Could very well be that the real uncultured babarians survived as homo sapiens. I don't think more sophistication at this level necessarily leads to more evolutionary success against other intelligent primates.
Joseph Jordania theorizes that human intelligence preceded articulated speech, which he suggests may have arisen as a simple neurological mutation in East Asia about 40k years ago and quickly migrated back toward Europe and Africa.

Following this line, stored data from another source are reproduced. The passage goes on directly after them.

(** ** Pausing *)

Lemma frames_paused (nows : list R) (s : SolarSystem) :
  isPaused s = true ->
  kinematic_state (frames nows s) = kinematic_state s
  /\ animationSpeed (frames nows s) = animationSpeed s
  /\ followTarget (frames nows s) = followTarget s
  /\ effects (frames nows s)
     = effects s ++ repeat RequestAnimationFrame (List.length nows).
Proof.
  revert s; induction nows as [|now nows IH]; intros s Hp.
  - simpl. now rewrite app_nil_r.
  - change (frames (now :: nows) s) with (frames nows (animate now s)).
    rewrite animate_paused by assumption.
    destruct (IH (perform RequestAnimationFrame s) Hp) as (Hk & Hv & Hf & He).
    rewrite Hk, Hv, Hf, He. simpl. now rewrite <- app_assoc.
Qed.

Lemma animate_kinematic_state (now : R) (s1 s2 : SolarSystem) :
  kinematic_state s1 = kinematic_state s2 ->
  animationSpeed s1 = animationSpeed s2 ->
  followTarget s1 = followTarget s2 ->
  isPaused s1 = isPaused s2 ->
  kinematic_state (animate now s1) = kinematic_state (animate now s2).
Proof.
  destruct s1, s2; unfold kinematic_state; simpl. intros Hk Hv Hf Hp.
  injection Hk as Hplanets Hrings Hsun Hglows Hstar Hcam Htarget. subst.
  unfold animate; simpl.
  match goal with |- context [if ?b then _ else _] => destruct b end; simpl.
  - reflexivity.
  - match goal with |- context [planets_forEach ?a ?b ?c ?d] =>
                    destruct (planets_forEach a b c d) end.
    reflexivity.
Qed.

(** X7.  Pausing is transparent: while paused any number of frames moves
    nothing and renders nothing, and after [resume] the next frame moves
    everything exactly as it would have without the pause. *)
Theorem pause_is_transparent (s : SolarSystem) (nows : list R) (now : R) :
  isPaused s = false ->
  kinematic_state (hidden_for nows s) = kinematic_state s
  /\ renders (effects (hidden_for nows s)) = renders (effects s)
  /\ isPaused (hidden_for nows s) = false
  /\ kinematic_state (animate now (hidden_for nows s))
     = kinematic_state (animate now s).
Proof.
  intros Hrun.
  destruct (frames_paused nows (pause s) eq_refl) as (Hk & Hv & Hf & He).
  assert (Hstate : kinematic_state (hidden_for nows s) = kinematic_state s)
    by exact Hk.
  split; [exact Hstate|]. split; [|split; [reflexivity|]].
  - unfold hidden_for, resume; simpl. rewrite He; simpl.
    unfold renders. rewrite filter_app, length_app.
    assert (Hnone : forall n,
               filter (fun e => match e with Render => true | _ => false end)
                      (repeat RequestAnimationFrame n) = [])
      by (induction n; simpl; auto).
    rewrite Hnone. simpl. lia.
  - apply animate_kinematic_state; auto.
Qed.

Lemma pause_is_transparent_witness :
  kinematic_state (hidden_for [0; 16; 33] earth_loaded) = kinematic_state earth_loaded
  /\ renders (effects (hidden_for [0; 16; 33] earth_loaded))
     = renders (effects earth_loaded)
  /\ isPaused (hidden_for [0; 16; 33] earth_loaded) = false
  /\ kinematic_state (animate 50 (hidden_for [0; 16; 33] earth_loaded))
     = kinematic_state (animate 50 earth_loaded).
Proof.
  apply (pause_is_transparent earth_loaded [0; 16; 33] 50). reflexivity.
Defined.
(** The Tizen result callback also writes its log lines. *)
Lemma tizen_call DM title message buttons :
  exists config,
    showAlert_calls (trace (AlertTizen.alert DM title message buttons))
    = [ {| sa_module := DialogManagerTizen;
           sa_config := config;
           sa_errorCallback := fun _ => console_warn (of_string message);
           sa_resultCallback := fun action buttonKey =>
             if negb (strict_eq action (DialogModule.buttonClicked DM)) then skip
             else
               console_log (VPrim (PStr "-----------------alert----sss-------------"));;
               console_log (VPrim buttonKey);;
               console_log (VPrim (PStr "DialogModuleTizen:"));;
               console_log (VPrim (DialogModule.buttonNeutral DM));;
               console_log (VPrim (DialogModule.buttonNegative DM));;
               console_log (VPrim (DialogModule.buttonPositive DM));;
               if strict_eq buttonKey (DialogModule.buttonNeutral DM) then
                 press (assigned DialogManagerTizen buttons Neutral)
               else if strict_eq buttonKey (DialogModule.buttonNegative DM) then
                 press (assigned DialogManagerTizen buttons Negative)
               else if strict_eq buttonKey (DialogModule.buttonPositive DM) then
                 console_log (of_button (assigned DialogManagerTizen buttons Positive));;
                 press (assigned DialogManagerTizen buttons Positive)
               else skip |} ].
Proof. eexists. reflexivity. Qed.

Ltac case_key key :=
  repeat match goal with
  | |- context [strict_eq key ?b] => destruct (strict_eq key b)
  end.

Ltac case_press :=
  match goal with
  | |- context [press ?o] =>
      let b := fresh "b" in
      destruct o as [b | ]; [ | reflexivity ];
      unfold press; destruct (onPress b); reflexivity
  end.

Lemma result_callback_summary constants m title message buttons :
  exists c, showAlert_calls (trace (adapter constants m title message buttons)) = [c]
    /\ (forall err, sa_errorCallback c err = console_warn (of_string message))
    /\ (forall action key,
          action <> DialogModule.buttonClicked (constants m) ->
          sa_resultCallback c action key = skip)
    /\ (forall action key,
          (presses (trace (sa_resultCallback c action key)),
           completion (sa_resultCallback c action key))
          = summary m (constants m) (assigned m buttons) action key)
    /\ (m <> DialogManagerTizen -> forall action key,
          trace (sa_resultCallback c action key)
          = OnPress <$> presses (trace (sa_resultCallback c action key))).
Proof.
  destruct m; unfold adapter.
  - destruct (android_call (constants DialogManagerAndroid) title message buttons) as [cfg ->].
    eexists. split; [reflexivity | ]. split; [reflexivity | ].
    cbn [sa_resultCallback]. split; [ | split ].
    + intros action key Hne. unfold strict_eq. by rewrite bool_decide_eq_false_2.
    + intros action key. unfold summary, comparisons. cbn [List.find role_constant].
      destruct (strict_eq action _); cbn [negb]; [ | reflexivity ].
      case_key key; try reflexivity; case_press.
    + intros _ action key.
      destruct (strict_eq action _); cbn [negb]; [ | reflexivity ].
      case_key key; try reflexivity; case_press.
  - destruct (windows_call (constants DialogManagerWindows) title message buttons) as [cfg ->].
    eexists. split; [reflexivity | ]. split; [reflexivity | ].
    cbn [sa_resultCallback]. split; [ | split ].
    + intros action key Hne. unfold strict_eq. by rewrite bool_decide_eq_false_2.
    + intros action key. unfold summary, comparisons. cbn [List.find role_constant].
      destruct (strict_eq action _); cbn [negb]; [ | reflexivity ].
      case_key key; try reflexivity; case_press.
    + intros _ action key.
      destruct (strict_eq action _); cbn [negb]; [ | reflexivity ].
      case_key key; try reflexivity; case_press.
  - destruct (tizen_call (constants DialogManagerTizen) title message buttons) as [cfg ->].
    eexists. split; [reflexivity | ]. split; [reflexivity | ].
    cbn [sa_resultCallback]. split; [ | split ].
    + intros action key Hne. unfold strict_eq. by rewrite bool_decide_eq_false_2.
    + intros action key. unfold summary, comparisons. cbn [List.find role_constant].
      destruct (strict_eq action _); cbn [negb]; [ | reflexivity ].
      case_key key; try reflexivity; case_press.
    + intros Hm. by destruct Hm.
Qed.

(** ** Which role a key selects *)

Lemma find_role_some DM m key r :
  List.find (fun r => strict_eq key (role_constant DM r)) (comparisons m) = Some r ->
  key = role_constant DM r /\ In r (comparisons m).
Proof.
  intros Hfind. apply List.find_some in Hfind as [Hin Heq].
  split; [ | exact Hin ]. unfold strict_eq in Heq. by apply bool_decide_eq_true in Heq.
Qed.
(** * The Editor.js underline inline tool (src/index.ts)

    The tool toggles a [<u class="cdx-underline">] wrapper around the
    selected text.  Its methods are a few lines each; what they do is
    decided by the document tree, the live ranges and the selection they
    call into.  The development therefore has three layers:

    - [Dom]: the document tree, boundary points and ranges, and what
      extracting and inserting do to a tree;
    - [Host]: the page the tool runs in: the live ranges and the selection
      with their methods ([extractContents], [insertNode], [getRangeAt],
      ...), the two Editor.js selection capabilities ([findParentTag],
      [expandToTag]) and the sanitizer;
    - [Underline]: the tool itself, method by method.

    Methods are written in a state-and-exception monad over [world]. *)

From Stdlib Require Import Ascii String Lia.
From stdpp Require Import base list strings gmap.


(** ** Strings as sequences of code units *)

Module Str.

Fixpoint stake (n : nat) (s : string) : string :=
  match n, s with
  | S n', String c s' => String c (stake n' s')
  | _, _ => ""
  end.

Fixpoint sdrop (n : nat) (s : string) : string :=
  match n, s with
  | S n', String _ s' => sdrop n' s'
  | _, _ => s
  end.

(** [substringData offset count] of the DOM's CharacterData. *)
Definition substringData (off cnt : nat) (s : string) : string :=
  stake cnt (sdrop off s).

Definition upper_char (c : ascii) : ascii :=
  let n := Ascii.nat_of_ascii c in
  if (97 <=? n) && (n <=? 122) then Ascii.ascii_of_nat (n - 32) else c.

Definition lower_char (c : ascii) : ascii :=
  let n := Ascii.nat_of_ascii c in
  if (65 <=? n) && (n <=? 90) then Ascii.ascii_of_nat (n + 32) else c.

Fixpoint smap (f : ascii → ascii) (s : string) : string :=
  match s with
  | "" => ""
  | String c s' => String (f c) (smap f s')
  end.

Definition toUpperCase : string → string := smap upper_char.
Definition toLowerCase : string → string := smap lower_char.

End Str.

(** ** The document tree

    Modelled from the spec: the host's document tree and its "standard
    document-range operations" (spec section 6) are not part of the
    repository.  They follow the DOM Standard, restricted to the two node
    kinds inline content is made of: text nodes and elements. *)

Module Dom.

Local Unset Elimination Schemes.

(** An element carries its local name (lower case in an HTML document), the
    tokens of its [class] attribute, its other attributes, and its children. *)
Inductive node : Type :=
| Text (data : string)
| Elem (tag : string) (classes : list string)
       (attrs : list (string * string)) (kids : list node).

Local Set Elimination Schemes.

(** A DocumentFragment is the list of its children; what [insertNode] and
    [appendChild] receive is a single node or a fragment. *)
Definition fragment := list node.

Inductive content : Type :=
| OneNode (n : node)
| Fragment (f : fragment).

Definition content_nodes (c : content) : list node :=
  match c with
  | OneNode n => [n]
  | Fragment f => f
  end.

(** [Element.tagName]: the local name in upper case. *)
Definition tagName (n : node) : option string :=
  match n with
  | Text _ => None
  | Elem t _ _ _ => Some (Str.toUpperCase t)
  end.

Definition is_elem (n : node) : bool :=
  match n with Text _ => false | Elem _ _ _ _ => true end.

Definition children (n : node) : list node :=
  match n with Text _ => [] | Elem _ _ _ ks => ks end.


(** A node's length: code units of a text node, children of an element. *)
Definition node_length (n : node) : nat :=
  match n with
  | Text d => String.length d
  | Elem _ _ _ ks => length ks
  end.

(** [document.createElement(name)] in an HTML document. *)
Definition new_element (name : string) : node :=
  Elem (Str.toLowerCase name) [] [] [].

Definition classList_contains (c : string) (cs : list string) : bool :=
  bool_decide (c ∈ cs).

Definition classList_add (c : string) (cs : list string) : list string :=
  if classList_contains c cs then cs else cs ++ [c].

Definition classList_remove (c : string) (cs : list string) : list string :=
  filter (λ x, x ≠ c) cs.

(** [classList.toggle(token, force)]: with [force] given, the token is
    added when it is true and removed when it is false. *)
Definition classList_toggle (c : string) (force : bool) (cs : list string)
  : list string :=
  if force then classList_add c cs else classList_remove c cs.

Definition elem_classList_add (c : string) (n : node) : node :=
  match n with
  | Text d => Text d
  | Elem t cs a ks => Elem t (classList_add c cs) a ks
  end.

(** Appending a fragment to a node: the fragment's children become the last
    children of the node. *)
Definition append_kids (n : node) (f : fragment) : node :=
  match n with
  | Text d => Text d
  | Elem t cs a ks => Elem t cs a (ks ++ f)
  end.

(** [Node.textContent]: the text of the descendants, in tree order. *)
Fixpoint textContent (n : node) : string :=
  match n with
  | Text d => d
  | Elem _ _ _ ks =>
      (fix go (l : list node) : string :=
         match l with
         | [] => ""
         | k :: l' => textContent k +:+ go l'
         end) ks
  end.

Definition texts (ks : list node) : string :=
  foldr (λ k acc, textContent k +:+ acc) "" ks.

Global Arguments textContent : simpl never.
Global Arguments texts : simpl never.

(** *** Paths and boundary points

    A node of the document is named by the child indices leading to it from
    the root.  A boundary point is a node and an offset into it. *)
Definition path := list nat.

Fixpoint get_node (p : path) (n : node) : option node :=
  match p with
  | [] => Some n
  | i :: p' =>
      match n with
      | Text _ => None
      | Elem _ _ _ ks =>
          match ks !! i with
          | Some k => get_node p' k
          | None => None
          end
      end
  end.

(** Replace the subtree at a path. *)
Fixpoint set_node (p : path) (m : node) (n : node) : node :=
  match p with
  | [] => m
  | i :: p' =>
      match n with
      | Text d => Text d
      | Elem t c a ks => Elem t c a (alter (set_node p' m) i ks)
      end
  end.

Record bp : Type := Bp { bnode : path; boff : nat }.

Record range : Type := Range { rstart : bp; rend : bp }.

Global Instance bp_eq_dec : EqDecision bp.
Proof. solve_decision. Defined.

Global Instance range_eq_dec : EqDecision range.
Proof. solve_decision. Defined.

Definition collapsed (r : range) : bool :=
  bool_decide (rstart r = rend r).

(** A boundary point is valid when its node exists and the offset does not
    exceed the node's length. *)
Definition valid_bp (doc : node) (b : bp) : bool :=
  match get_node (bnode b) doc with
  | Some n => bool_decide (boff b ≤ node_length n)
  | None => false
  end.

(** Tree order of boundary points: the sequences [path ++ [offset]] compared
    lexicographically, a proper prefix coming first. *)
Fixpoint seq_le (s e : list nat) : bool :=
  match s, e with
  | [], _ => true
  | _ :: _, [] => false
  | x :: s', y :: e' =>
      if decide (x = y) then seq_le s' e' else bool_decide (x < y)
  end.

Definition bp_le (s e : bp) : bool :=
  seq_le (bnode s ++ [boff s]) (bnode e ++ [boff e]).

Definition valid_range (doc : node) (r : range) : bool :=
  valid_bp doc (rstart r) && valid_bp doc (rend r) && bp_le (rstart r) (rend r).

(** Longest common prefix of two paths, and what remains of each. *)
Fixpoint common_prefix (p q : path) : path * path * path :=
  match p, q with
  | i :: p', j :: q' =>
      if decide (i = j)
      then let '(c, rp, rq) := common_prefix p' q' in (i :: c, rp, rq)
      else ([], p, q)
  | _, _ => ([], p, q)
  end.

(** [split_last p] is the parent's path and the child index of [p]. *)
Fixpoint split_last (p : path) : option (path * nat) :=
  match p with
  | [] => None
  | [i] => Some ([], i)
  | i :: p' =>
      match split_last p' with
      | Some (pp, j) => Some (i :: pp, j)
      | None => None
      end
  end.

Jordania is an ethnomusicologist and believes that human vocal chords evolved for polyphonic singing, part of an adaptation (along with dance) permitting humans to act in tight unison for, e.g., defense and intimidation. This social mimicry permitted them to create an ecological niche into which both intelligence and altruism could grow, with articulated speech (i.e. language as we know it today) being the very last and quite recent step, and perhaps the most important distinguishing characteristic--IOW, presumably closely related hominids were nearly as or similarly intelligent and social, just lacking the ability for complex, individual speech with its concomitant benefits (greater specialization and more sophisticated culture?).
AFAIU, this is in stark contrast to most anthropologists, who generally believe things happened in the reverse order, with simple language (e.g. sign language) providing the impetus for vocal chord development and articulated speech, which in turn laid the foundation for rapid coevolution of greater intelligence.
I think there's been a lot of speculation about human musical tendencies and the relationship to speech and intelligence.
Idk if it's wise to hypothesise that "intelligence" arises at any point. We don't have very good definitions of intelligence. Also, brain size of all homo species is massive relative to ancestral species and that seems likely to be related.
Certain types of human intelligence abilities are pretty tightly coupled with speech, articulated or otherwise. Also, most primates vocalize communication and even have some vocabulary of semantic words. So, it didn't arise suddenly out of nowhere.
What most intrigued me about Jordania's theory is that it's one of the first and few I've encountered that provides a comprehensive model for the emergence and maintenance of strong, non-kin altruism within a classical genetic evolutionary model.
Jordania's complex, unified group singing and dancing displays operate to exclude free riders. If you don't strongly share both the ability to perform the display and to spontaneously exhibit the display in unison, you get eaten. (IOW, no group selection required--just basic selfish gene theory filtering out the non-cooperators.) Furthermore, the neurological mutations that developed to promote these displays would be fundamental to enhanced empathy and, in particular, the capacity and predisposition to strongly conflate group identity with individual identity--again, all with selfish gene theory.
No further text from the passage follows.